I started off the day with an extortion letter. Someone managed to grab a password I used 10+ years ago. This person (or possibly even company/country, this email was surprisingly well written) thinks that I'll wire them 7000 USD in Bitcoin to keep them from sending supposedly ‘incriminating' videos to my contacts…. because they have access to my computer and my webcam… yeah, sure.
Clever- but not going to happen. They don't have access to my computer, but they do have my attention!

I know the hack that brought this to light- and a lot of people were involved. So a lot of people are going to get this email and very likely try to send the ransom.
The sad thing is that people like these extortionists that would be better off putting their skills to valuable work… will probably make a lot of money from FEAR. I mean- they emailed me the password. There's no mystery that they have it. But I'm not concerned. I know this was from years go. I already took action. They can't get into my accounts and they know it. All they have is an old password and an email account!
But why did I already know that people had this password?

Why I Use Dashlane

This is why I use Dashlane for storing passwords.
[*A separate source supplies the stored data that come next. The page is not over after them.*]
(* ===== verification/DhcpServer.v ===== *)
(** * The DHCPv4 server: src/src/dhcp.rs

    Classification of a client, the dispatcher, the commitment of leases and
    the decoration and encoding of replies. The state is the lease database,
    the cache of pings and the contexts of the configuration, which a packet's
    arrival fills in. The counters of the metrics are left out here, and so are
    the sockets: what the server reads of the outside is [PacketEnv]. *)

From Stdlib Require Import ZArith Lia String.
From stdpp Require Import base numbers list option gmap sets.
From S2P Require Import Prelude Types Hostname Util DhcpTypes DhcpOptions DhcpCommon Lease DhcpAlloc Rfc2131.

#[local] Open Scope Z_scope.

(** The clock at its three readings and the prober of addresses. *)
Record PacketEnv : Type := mkPacketEnv {
  now_alloc : SystemTime;
  now_commit : SystemTime;
  now_query : SystemTime;
  in_use : Ipv4Addr -> bool;
}.

Record BogusAddr : Type := mkBogus { ba_is6 : bool; ba_prefix : Z; ba_addr : AllAddr }.

(** The fields the dispatcher reads; [contexts] may be narrowed to those of the
    arrival interface ([DhcpConfigView]). *)
Record DhcpServerConfig : Type := mkServerConfig {
  pool_start : Ipv4Addr;
  pool_end : Ipv4Addr;
  server_ip : Ipv4Addr;
  configs : list DhcpConfig;
  vendor_rules : list DhcpVendorRule;
  user_class_rules : list DhcpUserClassRule;
  mac_rules : list DhcpMacRule;
  relay_id_rules : list DhcpRelayIdRule;
  reply_delays : list DhcpReplyDelay;
  contexts : list DhcpContext;
  dhcp_opts : list DhcpOpt;
  boot_configs : list DhcpBoot;
  domain_suffix : option str;
  match_rules : list DhcpOpt;
  name_match_rules : list DhcpMatchName;
  tag_rules : list TagIf;
  no_ping : bool;
  consec_addr : bool;
  dhcp_ignore : list (list DhcpNetid);
  bootp_dynamic : list (list DhcpNetid);
  rapid_commit : bool;
  leasequery_addr : list BogusAddr;
  leasequery_enabled : bool;
  leasequery_source : Ipv4Addr;
}.
(** [DhcpConfigView::narrowed]. *)
Definition narrowed (cfg : DhcpServerConfig) (cs : list DhcpContext) : DhcpServerConfig :=
  mkServerConfig (pool_start cfg) (pool_end cfg) (server_ip cfg) (configs cfg) (vendor_rules cfg) (user_class_rules cfg)
    (mac_rules cfg) (relay_id_rules cfg) (reply_delays cfg) cs (dhcp_opts cfg) (boot_configs cfg) (domain_suffix cfg)
    (match_rules cfg) (name_match_rules cfg) (tag_rules cfg) (no_ping cfg) (consec_addr cfg) (dhcp_ignore cfg)
    (bootp_dynamic cfg) (rapid_commit cfg) (leasequery_addr cfg) (leasequery_enabled cfg) (leasequery_source cfg).

Record DispatchedDhcpReply : Type := mkDispatched { dd_reply : DhcpReply; dd_delay_secs : Z }.

(** ** Tags of a client *)

Fixpoint user_classes_loop (fuel : nat) (raw : list u8) : option (list (list u8)) :=
  match fuel, raw with
  | S f, len :: rest =>
    if (length rest <? ulen len)%nat then None
    else let! cs := user_classes_loop f (drop (ulen len) rest) in Some (take (ulen len) rest :: cs)
  | _, _ => Some []
  end.
Definition rfc3004_user_classes (raw : list u8) : option (list (list u8)) := user_classes_loop (length raw) raw.

Definition hw_len (pkt : DhcpPacket) : nat := Nat.min (ulen (p_hlen pkt)) DHCP_CHADDR_MAX.
Definition client_hw (pkt : DhcpPacket) : list u8 := take (hw_len pkt) (p_chaddr pkt).

Definition vendor_tags (pkt : DhcpPacket) (cfg : DhcpServerConfig) : list DhcpNetid :=
  match find_option (p_options pkt) OPTION_VENDOR_ID with
  | None => []
  | Some data => vr_netid <$> List.filter (fun rule => (length (vr_vendor_class rule) =? 0)%nat || has_window data (vr_vendor_class rule))
                   (vendor_rules cfg)
  end.

Definition user_class_matches (raw : list u8) (rule : DhcpUserClassRule) : bool :=
  let uc := ur_user_class rule in
  if (length uc =? 0)%nat then true
  else match rfc3004_user_classes raw with
       | Some classes => existsb (fun class => has_window class uc) classes
       | None => has_window raw uc
       end.
Definition user_class_tags (pkt : DhcpPacket) (cfg : DhcpServerConfig) : list DhcpNetid :=
  match find_option (p_options pkt) OPTION_USER_CLASS with
  | None => []
  | Some raw => ur_netid <$> List.filter (user_class_matches raw) (user_class_rules cfg)
  end.

Definition mac_tags (pkt : DhcpPacket) (cfg : DhcpServerConfig) : list DhcpNetid :=
  mr_netid <$> List.filter (fun rule =>
    (mr_hwaddr_len rule =? Z.of_nat (hw_len pkt))
    && ((mr_hwaddr_type rule =? u8z (p_htype pkt)) || (mr_hwaddr_type rule =? 0))
    && negb (memcmp_masked (take (hw_len pkt) (mr_hwaddr rule)) (client_hw pkt) (mr_wildcard_mask rule) =? 0)%nat) (mac_rules cfg).

Fixpoint relay_tags_loop (info : list u8) (rules : list DhcpRelayIdRule) : outcome (list DhcpNetid) :=
  match rules with
  | [] => Val []
  | rule :: rest =>
    let# opt := find_dhcp_option info (rr_subopt rule) 1 in
    let# tags := relay_tags_loop info rest in
    Val (match opt with
         | Some r => if decide (or_data r = rr_data rule) then rr_netid rule :: tags else tags
         | None => tags
         end)
  end.
Definition relay_tags (pkt : DhcpPacket) (cfg : DhcpServerConfig) : outcome (list DhcpNetid) :=
  match find_option (p_options pkt) OPTION_AGENT_ID with
  | None => Val []
  | Some info => relay_tags_loop info (relay_id_rules cfg)
  end.

(** [u8::try_from(rule.opt)]. *)
Definition match_tags (pkt : DhcpPacket) (cfg : DhcpServerConfig) : list DhcpNetid :=
  concat ((fun rule =>
    if (0 <=? o_opt rule) && (o_opt rule <? 256) then
      match find_option (p_options pkt) (z8 (o_opt rule)) with
      | Some data => if match_bytes rule data then o_netid rule else []
      | None => []
      end
    else []) <$> match_rules cfg).

(** [&name[..n]] panics inside a character. *)
Definition str_to (s : str) (i : nat) : outcome str := if is_char_boundary s i then Val (take i s) else Panic.
Definition name_matches_rule (name : str) (rule : DhcpMatchName) : outcome bool :=
  match Nat.compare (length name) (length (mn_name rule)) with
  | Lt => Val false
  | Eq => Val (hostname_isequal name (mn_name rule))
  | Gt => if mn_wildcard rule then let# p := str_to name (length (mn_name rule)) in Val (hostname_isequal p (mn_name rule)) else Val false
  end.
Fixpoint name_tags_loop (name : str) (rules : list DhcpMatchName) : outcome (list DhcpNetid) :=
  match rules with
  | [] => Val []
  | rule :: rest =>
    let# m := name_matches_rule name rule in
    let# tags := name_tags_loop name rest in
    Val (if m then mn_netid rule :: tags else tags)
  end.
Definition name_tags (hostname : option str) (cfg : DhcpServerConfig) : outcome (list DhcpNetid) :=
  match hostname with Some name => name_tags_loop name (name_match_rules cfg) | None => Val [] end.

Definition derived_tags (pkt : DhcpPacket) (cfg : DhcpServerConfig) (hostname : option str) : outcome (list DhcpNetid) :=
  let# relay := relay_tags pkt cfg in
  let# names := name_tags hostname cfg in
  Val (vendor_tags pkt cfg ++ user_class_tags pkt cfg ++ mac_tags pkt cfg ++ relay ++ match_tags pkt cfg ++ names).

Definition select_reply_delay (tags : list DhcpNetid) (cfg : DhcpServerConfig) : Z :=
  match List.find (fun rule => negb (length (rd_filter rule) =? 0)%nat && match_netid_wild (rd_filter rule) tags) (reply_delays cfg) with
  | Some rule => rd_delay_secs rule
  | None => match List.find (fun rule => (length (rd_filter rule) =? 0)%nat) (reply_delays cfg) with
            | Some rule => rd_delay_secs rule
            | None => 0
            end
  end.

(** ** Decorating a reply *)

Definition context_for_reply (cfg : DhcpServerConfig) (yiaddr : Ipv4Addr) : option DhcpContext :=
  if yiaddr =? UNSPECIFIED then head (contexts cfg) else or_else (narrow_context (contexts cfg) yiaddr) (head (contexts cfg)).

Definition requested_arch (pkt : DhcpPacket) : Z :=
  match find_option (p_options pkt) OPTION_ARCH with
  | Some raw => if (length raw <? 2)%nat then -1 else of_be (take 2 raw)
  | None => -1
  end.

(** The tags of the context, if it has any. *)
Definition context_tags (context : option DhcpContext) : option (list DhcpNetid) :=
  let! ctx := context in if (length (net (cx_netid ctx)) =? 0)%nat then None else Some [cx_netid ctx].
Definition with_config_tags (tags : list DhcpNetid) (config : option DhcpConfig) : list DhcpNetid :=
  tags ++ match config with Some c => cf_netid c | None => [] end.

Definition select_boot (boots : list DhcpBoot) (filtered_tags : list DhcpNetid) : option DhcpBoot :=
  or_else (let! tag := List.find (fun t => negb (length (net t) =? 0)%nat) filtered_tags in find_boot boots (Some (net tag)))
          (find_boot boots None).
Definition apply_boot (boot : option DhcpBoot) (reply : DhcpReply) : DhcpReply :=
  match boot with
  | Some b => set_rp_boot (if b_next_server b =? UNSPECIFIED then rp_siaddr reply else b_next_server b) (b_sname b) (b_file b) reply
  | None => reply
  end.

Definition lease_time_of (context : option DhcpContext) : Z := from_option cx_lease_time 3600 context.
Here's some hastily written bullet points and some of my practices in using the software…
  • Every website gets their own password
  • Passwords are stored automatically, and most importantly you can have it generate the password for you so you aren't even aware of what it is at all
  • Passwords are stored in the cloud but the decrypt password is NOT stored in the cloud (decryption is done at the device level only, so only an encrypted file is stored)
  • It syncs across devices so I don't have to write passwords down anywhere or store them any other way
  • I was able to import from my Google password sync and KeePass accounts
  • Lets you know when passwords are re-used (crucial for this particular hack, I can see where that password is used and take the appropriate action)
  • You can optionally have this login for you automatically per site (not globally) which is great for me because I often have 5 or more accounts on a single SSO portal like Microsoft or Citrix.
  • They have a VPN now- if you're at a coffee shop or whatever, you can use Dashlane's VPN to secure the connection automatically.
  • Browser extensions for Chrome, IE, Safari, Firefox and now even Edge.
  • Store and autofill other information, not just password but address- even credit cards if you want to.
  • Darkweb monitoring tells me my overall score, and how many times I'm using safe, reused, weak or compromised passwords. It now even monitors email accounts on the darkweb and lets you know what hack was involved.
  • One of my favorite features: I can securely SHARE passwords with others either on my team or that I know personally. So for my Virtual Assistants- I can give them access to use Dashlane for certain websites without having to give them the actual password or logon. The plugin fills it in for them.
  • Family emergency access. Another favorite feature of mine; this allows you to declare trusted people that can get access to your account if needed.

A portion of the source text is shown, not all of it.